*TASK:*
Among the entries below, how many lines have the string "newJobs" in them? Only the number should be given.

Dataset entries:

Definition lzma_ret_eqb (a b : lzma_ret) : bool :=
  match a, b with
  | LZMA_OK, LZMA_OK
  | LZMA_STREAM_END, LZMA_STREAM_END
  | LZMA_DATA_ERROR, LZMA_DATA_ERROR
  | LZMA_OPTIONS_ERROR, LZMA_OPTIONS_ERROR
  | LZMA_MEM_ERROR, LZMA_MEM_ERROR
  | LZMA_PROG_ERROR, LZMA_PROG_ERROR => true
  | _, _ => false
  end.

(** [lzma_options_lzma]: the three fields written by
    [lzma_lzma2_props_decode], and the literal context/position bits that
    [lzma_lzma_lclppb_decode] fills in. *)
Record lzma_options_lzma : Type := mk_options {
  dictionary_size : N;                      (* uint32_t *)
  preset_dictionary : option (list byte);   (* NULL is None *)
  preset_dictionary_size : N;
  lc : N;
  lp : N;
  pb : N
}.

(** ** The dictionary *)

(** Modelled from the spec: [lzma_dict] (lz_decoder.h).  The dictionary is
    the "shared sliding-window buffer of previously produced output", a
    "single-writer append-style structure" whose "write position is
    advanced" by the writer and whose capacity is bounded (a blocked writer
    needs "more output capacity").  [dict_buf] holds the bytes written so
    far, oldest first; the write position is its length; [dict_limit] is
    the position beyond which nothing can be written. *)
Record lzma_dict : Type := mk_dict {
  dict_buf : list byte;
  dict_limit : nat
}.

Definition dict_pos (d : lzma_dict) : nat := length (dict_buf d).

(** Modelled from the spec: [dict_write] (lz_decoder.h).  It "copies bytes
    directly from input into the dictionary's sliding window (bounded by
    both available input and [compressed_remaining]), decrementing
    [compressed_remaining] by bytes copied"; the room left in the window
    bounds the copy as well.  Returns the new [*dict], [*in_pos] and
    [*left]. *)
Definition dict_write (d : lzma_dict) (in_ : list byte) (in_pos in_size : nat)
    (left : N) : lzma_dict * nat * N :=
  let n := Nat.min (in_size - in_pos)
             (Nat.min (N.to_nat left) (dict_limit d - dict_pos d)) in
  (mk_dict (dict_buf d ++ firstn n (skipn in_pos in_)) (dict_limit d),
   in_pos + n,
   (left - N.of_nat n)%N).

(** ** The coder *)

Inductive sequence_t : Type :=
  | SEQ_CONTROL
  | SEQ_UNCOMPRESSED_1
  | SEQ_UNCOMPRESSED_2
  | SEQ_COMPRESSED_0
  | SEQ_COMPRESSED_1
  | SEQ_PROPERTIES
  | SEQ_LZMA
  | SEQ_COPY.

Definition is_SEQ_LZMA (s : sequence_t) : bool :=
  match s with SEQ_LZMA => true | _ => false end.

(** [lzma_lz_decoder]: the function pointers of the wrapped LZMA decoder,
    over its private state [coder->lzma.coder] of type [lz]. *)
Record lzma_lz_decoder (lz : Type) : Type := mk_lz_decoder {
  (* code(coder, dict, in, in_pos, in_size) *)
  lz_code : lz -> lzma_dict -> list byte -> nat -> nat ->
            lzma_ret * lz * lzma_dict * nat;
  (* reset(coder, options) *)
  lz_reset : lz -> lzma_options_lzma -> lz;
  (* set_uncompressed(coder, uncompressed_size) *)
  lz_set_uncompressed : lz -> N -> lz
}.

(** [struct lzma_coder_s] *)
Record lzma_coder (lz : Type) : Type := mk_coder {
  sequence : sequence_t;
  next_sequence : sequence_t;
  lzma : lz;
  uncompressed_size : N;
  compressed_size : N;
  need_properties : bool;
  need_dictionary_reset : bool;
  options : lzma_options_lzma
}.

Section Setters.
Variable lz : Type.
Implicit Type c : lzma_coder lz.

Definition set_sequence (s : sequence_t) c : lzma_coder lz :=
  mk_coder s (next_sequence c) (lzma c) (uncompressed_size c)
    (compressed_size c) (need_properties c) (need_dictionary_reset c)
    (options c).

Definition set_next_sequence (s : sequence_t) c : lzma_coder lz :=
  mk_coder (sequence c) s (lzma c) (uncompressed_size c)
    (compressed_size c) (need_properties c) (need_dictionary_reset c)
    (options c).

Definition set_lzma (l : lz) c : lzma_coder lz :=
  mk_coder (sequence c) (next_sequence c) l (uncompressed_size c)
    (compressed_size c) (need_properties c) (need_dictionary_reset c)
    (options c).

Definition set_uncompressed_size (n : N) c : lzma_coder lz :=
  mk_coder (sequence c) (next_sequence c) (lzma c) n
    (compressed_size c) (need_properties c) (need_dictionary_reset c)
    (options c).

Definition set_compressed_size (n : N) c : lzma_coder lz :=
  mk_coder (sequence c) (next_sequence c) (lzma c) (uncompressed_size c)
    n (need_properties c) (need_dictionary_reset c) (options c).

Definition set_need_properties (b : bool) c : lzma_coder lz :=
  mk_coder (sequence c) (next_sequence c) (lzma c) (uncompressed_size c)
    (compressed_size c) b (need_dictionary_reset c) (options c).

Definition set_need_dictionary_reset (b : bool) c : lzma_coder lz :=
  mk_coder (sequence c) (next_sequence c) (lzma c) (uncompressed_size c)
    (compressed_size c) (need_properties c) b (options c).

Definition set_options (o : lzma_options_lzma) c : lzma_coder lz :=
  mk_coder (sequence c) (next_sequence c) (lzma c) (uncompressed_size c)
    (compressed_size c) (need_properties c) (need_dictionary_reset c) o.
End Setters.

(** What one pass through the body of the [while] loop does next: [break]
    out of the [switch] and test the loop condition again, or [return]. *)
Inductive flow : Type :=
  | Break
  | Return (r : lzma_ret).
* * *
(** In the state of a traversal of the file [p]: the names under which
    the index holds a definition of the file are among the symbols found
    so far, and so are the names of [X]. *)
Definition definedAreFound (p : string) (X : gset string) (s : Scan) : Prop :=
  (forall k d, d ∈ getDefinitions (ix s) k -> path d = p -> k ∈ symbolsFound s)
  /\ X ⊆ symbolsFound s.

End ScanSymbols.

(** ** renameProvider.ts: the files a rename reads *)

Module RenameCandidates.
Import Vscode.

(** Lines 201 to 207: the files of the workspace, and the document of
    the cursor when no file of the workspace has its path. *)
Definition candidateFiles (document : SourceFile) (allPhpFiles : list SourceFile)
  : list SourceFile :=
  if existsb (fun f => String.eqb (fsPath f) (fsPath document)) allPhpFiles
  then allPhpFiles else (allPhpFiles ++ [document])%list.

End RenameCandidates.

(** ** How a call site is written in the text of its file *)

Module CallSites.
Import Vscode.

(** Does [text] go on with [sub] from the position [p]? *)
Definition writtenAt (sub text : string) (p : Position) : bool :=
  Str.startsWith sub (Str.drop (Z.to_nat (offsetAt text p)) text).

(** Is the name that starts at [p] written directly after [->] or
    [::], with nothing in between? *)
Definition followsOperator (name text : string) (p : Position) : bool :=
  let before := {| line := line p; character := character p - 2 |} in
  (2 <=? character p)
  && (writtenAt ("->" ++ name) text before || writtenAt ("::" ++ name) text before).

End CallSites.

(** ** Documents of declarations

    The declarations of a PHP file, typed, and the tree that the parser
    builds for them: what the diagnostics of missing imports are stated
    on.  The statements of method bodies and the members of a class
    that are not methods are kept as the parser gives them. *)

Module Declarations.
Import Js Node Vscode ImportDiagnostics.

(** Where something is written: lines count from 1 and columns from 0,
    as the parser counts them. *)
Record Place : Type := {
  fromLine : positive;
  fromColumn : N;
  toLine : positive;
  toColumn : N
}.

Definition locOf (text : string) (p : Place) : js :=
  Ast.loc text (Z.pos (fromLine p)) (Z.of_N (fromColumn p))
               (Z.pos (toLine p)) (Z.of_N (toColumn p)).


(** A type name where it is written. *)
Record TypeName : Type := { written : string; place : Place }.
---
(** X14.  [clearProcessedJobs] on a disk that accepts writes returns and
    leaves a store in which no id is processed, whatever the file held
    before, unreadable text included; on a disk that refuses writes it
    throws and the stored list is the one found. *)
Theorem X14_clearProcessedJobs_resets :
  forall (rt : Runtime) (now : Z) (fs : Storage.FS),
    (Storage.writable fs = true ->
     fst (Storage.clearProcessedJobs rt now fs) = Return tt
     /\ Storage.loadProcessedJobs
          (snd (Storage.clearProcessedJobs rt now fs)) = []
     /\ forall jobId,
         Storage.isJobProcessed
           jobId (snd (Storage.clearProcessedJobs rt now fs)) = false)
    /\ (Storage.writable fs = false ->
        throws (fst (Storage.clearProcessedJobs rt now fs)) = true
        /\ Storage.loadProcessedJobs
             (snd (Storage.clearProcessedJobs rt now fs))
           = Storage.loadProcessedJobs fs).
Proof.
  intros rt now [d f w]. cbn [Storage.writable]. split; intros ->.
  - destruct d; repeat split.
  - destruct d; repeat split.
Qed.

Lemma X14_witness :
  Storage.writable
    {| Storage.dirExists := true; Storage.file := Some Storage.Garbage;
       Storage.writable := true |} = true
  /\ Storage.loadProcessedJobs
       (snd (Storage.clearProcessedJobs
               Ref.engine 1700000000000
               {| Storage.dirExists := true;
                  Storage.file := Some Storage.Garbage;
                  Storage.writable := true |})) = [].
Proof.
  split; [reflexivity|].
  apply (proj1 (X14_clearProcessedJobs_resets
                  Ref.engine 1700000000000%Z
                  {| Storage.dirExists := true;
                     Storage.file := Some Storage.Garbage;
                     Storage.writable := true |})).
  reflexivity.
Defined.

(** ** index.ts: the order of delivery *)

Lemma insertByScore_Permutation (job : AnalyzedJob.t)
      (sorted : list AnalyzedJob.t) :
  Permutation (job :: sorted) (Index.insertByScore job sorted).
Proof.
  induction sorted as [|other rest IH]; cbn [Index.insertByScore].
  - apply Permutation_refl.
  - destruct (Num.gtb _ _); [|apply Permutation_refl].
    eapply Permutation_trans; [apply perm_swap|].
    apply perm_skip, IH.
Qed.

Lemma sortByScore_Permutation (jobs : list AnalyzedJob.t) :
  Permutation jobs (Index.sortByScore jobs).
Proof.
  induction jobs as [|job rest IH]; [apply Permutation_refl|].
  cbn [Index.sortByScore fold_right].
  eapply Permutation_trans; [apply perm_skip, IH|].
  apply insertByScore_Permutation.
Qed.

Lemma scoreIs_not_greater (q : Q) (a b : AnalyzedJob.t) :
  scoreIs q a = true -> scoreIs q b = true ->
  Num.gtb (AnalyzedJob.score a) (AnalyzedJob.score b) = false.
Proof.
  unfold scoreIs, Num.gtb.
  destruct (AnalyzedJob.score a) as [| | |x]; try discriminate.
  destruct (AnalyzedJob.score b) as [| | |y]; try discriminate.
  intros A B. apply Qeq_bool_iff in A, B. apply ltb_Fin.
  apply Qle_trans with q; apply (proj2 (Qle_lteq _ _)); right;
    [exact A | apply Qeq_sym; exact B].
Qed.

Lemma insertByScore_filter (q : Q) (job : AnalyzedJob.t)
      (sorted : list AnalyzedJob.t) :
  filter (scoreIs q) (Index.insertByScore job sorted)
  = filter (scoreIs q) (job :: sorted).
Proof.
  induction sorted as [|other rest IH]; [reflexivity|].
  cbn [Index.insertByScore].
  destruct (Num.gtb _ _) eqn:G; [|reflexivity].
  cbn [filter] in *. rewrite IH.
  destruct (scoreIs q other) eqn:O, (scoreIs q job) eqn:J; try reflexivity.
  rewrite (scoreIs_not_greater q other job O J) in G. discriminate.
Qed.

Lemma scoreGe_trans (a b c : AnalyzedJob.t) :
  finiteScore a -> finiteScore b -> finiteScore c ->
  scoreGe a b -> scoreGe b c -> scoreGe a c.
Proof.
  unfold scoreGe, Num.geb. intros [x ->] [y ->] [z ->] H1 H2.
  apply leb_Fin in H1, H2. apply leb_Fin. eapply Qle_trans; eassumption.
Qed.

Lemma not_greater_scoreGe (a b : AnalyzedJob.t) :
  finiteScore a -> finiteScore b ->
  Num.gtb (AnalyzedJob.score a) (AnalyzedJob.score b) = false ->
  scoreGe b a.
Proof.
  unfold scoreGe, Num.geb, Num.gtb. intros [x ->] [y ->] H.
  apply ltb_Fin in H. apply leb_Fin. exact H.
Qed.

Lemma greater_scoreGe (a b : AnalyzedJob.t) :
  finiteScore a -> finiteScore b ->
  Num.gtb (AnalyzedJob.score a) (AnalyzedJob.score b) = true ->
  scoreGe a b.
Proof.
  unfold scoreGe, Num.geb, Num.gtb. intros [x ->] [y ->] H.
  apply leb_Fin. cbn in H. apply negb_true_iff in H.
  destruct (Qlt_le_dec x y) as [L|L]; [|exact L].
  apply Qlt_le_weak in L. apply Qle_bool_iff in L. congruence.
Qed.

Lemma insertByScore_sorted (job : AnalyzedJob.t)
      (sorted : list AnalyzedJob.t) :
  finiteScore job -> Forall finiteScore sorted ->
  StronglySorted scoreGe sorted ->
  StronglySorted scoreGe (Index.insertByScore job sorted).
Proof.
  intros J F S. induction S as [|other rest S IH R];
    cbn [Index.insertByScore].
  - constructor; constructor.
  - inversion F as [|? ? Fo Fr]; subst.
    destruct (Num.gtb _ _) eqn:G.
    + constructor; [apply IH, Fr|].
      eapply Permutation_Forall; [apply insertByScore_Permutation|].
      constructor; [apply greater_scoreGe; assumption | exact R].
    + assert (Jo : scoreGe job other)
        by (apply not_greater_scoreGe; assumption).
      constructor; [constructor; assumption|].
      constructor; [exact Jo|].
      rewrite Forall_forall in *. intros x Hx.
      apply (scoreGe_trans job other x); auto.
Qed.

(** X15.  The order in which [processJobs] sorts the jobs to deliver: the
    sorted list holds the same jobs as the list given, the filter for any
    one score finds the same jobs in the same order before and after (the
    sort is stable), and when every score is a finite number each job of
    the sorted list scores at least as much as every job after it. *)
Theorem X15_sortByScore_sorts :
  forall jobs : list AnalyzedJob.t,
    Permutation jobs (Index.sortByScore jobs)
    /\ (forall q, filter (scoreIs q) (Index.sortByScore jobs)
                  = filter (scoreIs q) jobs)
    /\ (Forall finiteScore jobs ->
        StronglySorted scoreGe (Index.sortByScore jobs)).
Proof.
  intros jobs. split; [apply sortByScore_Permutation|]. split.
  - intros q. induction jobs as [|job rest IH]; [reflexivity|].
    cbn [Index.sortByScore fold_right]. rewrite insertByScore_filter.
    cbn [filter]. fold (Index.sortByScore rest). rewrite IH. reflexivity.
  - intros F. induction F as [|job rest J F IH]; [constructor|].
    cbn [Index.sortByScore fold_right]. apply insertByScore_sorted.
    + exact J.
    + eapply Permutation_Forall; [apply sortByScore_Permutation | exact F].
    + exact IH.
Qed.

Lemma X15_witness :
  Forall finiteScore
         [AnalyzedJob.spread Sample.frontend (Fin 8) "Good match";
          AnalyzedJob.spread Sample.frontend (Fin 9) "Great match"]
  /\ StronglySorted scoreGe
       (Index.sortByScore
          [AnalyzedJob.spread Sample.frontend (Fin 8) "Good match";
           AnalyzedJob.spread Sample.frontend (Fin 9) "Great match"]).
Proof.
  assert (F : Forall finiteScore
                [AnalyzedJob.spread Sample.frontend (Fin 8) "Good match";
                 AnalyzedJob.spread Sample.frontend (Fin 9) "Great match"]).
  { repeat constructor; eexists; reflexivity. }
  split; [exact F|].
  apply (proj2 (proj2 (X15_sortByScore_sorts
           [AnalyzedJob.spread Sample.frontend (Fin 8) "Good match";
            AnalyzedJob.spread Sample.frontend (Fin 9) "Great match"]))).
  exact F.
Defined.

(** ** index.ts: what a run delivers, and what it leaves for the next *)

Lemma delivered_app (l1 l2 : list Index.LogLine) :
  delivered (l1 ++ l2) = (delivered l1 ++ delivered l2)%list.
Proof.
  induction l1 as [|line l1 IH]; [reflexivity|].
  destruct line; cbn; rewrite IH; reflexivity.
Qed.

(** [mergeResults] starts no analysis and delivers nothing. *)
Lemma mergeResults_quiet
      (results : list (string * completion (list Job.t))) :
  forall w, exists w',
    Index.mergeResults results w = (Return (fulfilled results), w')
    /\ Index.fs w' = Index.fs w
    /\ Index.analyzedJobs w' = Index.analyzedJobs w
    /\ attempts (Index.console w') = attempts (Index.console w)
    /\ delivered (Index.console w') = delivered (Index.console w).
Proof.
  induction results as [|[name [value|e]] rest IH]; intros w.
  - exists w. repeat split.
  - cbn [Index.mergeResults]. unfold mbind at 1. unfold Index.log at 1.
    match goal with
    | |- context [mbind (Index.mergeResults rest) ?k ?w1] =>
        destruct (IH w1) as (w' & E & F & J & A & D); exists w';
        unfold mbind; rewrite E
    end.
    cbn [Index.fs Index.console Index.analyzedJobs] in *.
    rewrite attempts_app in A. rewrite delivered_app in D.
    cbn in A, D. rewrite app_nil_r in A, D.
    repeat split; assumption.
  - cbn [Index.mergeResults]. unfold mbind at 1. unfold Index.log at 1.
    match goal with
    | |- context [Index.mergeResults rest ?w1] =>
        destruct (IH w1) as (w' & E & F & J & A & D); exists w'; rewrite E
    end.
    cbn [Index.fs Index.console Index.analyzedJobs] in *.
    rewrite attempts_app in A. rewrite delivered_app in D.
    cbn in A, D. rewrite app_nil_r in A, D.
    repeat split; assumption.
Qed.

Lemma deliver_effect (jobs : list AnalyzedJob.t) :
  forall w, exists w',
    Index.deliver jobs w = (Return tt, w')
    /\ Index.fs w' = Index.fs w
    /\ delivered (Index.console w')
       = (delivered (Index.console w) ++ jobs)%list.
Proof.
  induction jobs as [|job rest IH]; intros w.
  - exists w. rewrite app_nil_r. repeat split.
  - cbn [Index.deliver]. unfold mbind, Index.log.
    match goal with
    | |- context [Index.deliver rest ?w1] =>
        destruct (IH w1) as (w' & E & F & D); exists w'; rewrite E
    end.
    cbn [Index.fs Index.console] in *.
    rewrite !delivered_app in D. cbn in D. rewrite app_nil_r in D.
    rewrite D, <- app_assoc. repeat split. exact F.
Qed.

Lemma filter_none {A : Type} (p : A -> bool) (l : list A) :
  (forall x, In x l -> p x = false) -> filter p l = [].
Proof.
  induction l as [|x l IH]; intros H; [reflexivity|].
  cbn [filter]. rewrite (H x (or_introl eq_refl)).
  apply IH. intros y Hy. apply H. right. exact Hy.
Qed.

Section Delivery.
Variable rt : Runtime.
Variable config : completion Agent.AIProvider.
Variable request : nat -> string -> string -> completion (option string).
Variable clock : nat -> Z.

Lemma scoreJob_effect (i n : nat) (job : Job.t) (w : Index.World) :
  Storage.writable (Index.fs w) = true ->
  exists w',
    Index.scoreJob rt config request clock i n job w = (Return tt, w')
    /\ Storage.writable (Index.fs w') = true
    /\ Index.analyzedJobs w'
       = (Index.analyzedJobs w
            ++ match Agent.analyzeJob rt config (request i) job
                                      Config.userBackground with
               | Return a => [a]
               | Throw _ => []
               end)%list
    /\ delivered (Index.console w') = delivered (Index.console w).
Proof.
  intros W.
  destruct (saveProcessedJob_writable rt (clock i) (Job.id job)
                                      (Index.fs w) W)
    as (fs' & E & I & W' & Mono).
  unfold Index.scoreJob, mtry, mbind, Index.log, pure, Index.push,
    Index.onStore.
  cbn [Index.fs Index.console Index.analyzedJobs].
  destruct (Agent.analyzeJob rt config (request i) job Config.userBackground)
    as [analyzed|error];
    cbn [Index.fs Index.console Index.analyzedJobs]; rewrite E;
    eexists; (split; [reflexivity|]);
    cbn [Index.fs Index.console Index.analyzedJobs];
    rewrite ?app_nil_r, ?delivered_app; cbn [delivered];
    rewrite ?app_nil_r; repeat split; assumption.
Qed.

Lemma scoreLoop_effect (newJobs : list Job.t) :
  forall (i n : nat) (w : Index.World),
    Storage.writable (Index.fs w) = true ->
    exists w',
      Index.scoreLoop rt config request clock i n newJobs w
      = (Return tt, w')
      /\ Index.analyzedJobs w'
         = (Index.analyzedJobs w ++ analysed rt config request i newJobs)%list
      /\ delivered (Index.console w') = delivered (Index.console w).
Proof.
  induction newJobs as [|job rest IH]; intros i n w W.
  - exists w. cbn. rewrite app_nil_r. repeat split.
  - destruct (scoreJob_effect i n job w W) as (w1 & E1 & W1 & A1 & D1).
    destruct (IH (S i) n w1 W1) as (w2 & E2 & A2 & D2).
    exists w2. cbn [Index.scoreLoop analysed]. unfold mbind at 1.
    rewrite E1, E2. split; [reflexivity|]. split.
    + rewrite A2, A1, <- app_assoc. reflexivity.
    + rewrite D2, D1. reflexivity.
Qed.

*RESULT OF THIS TASK:*
4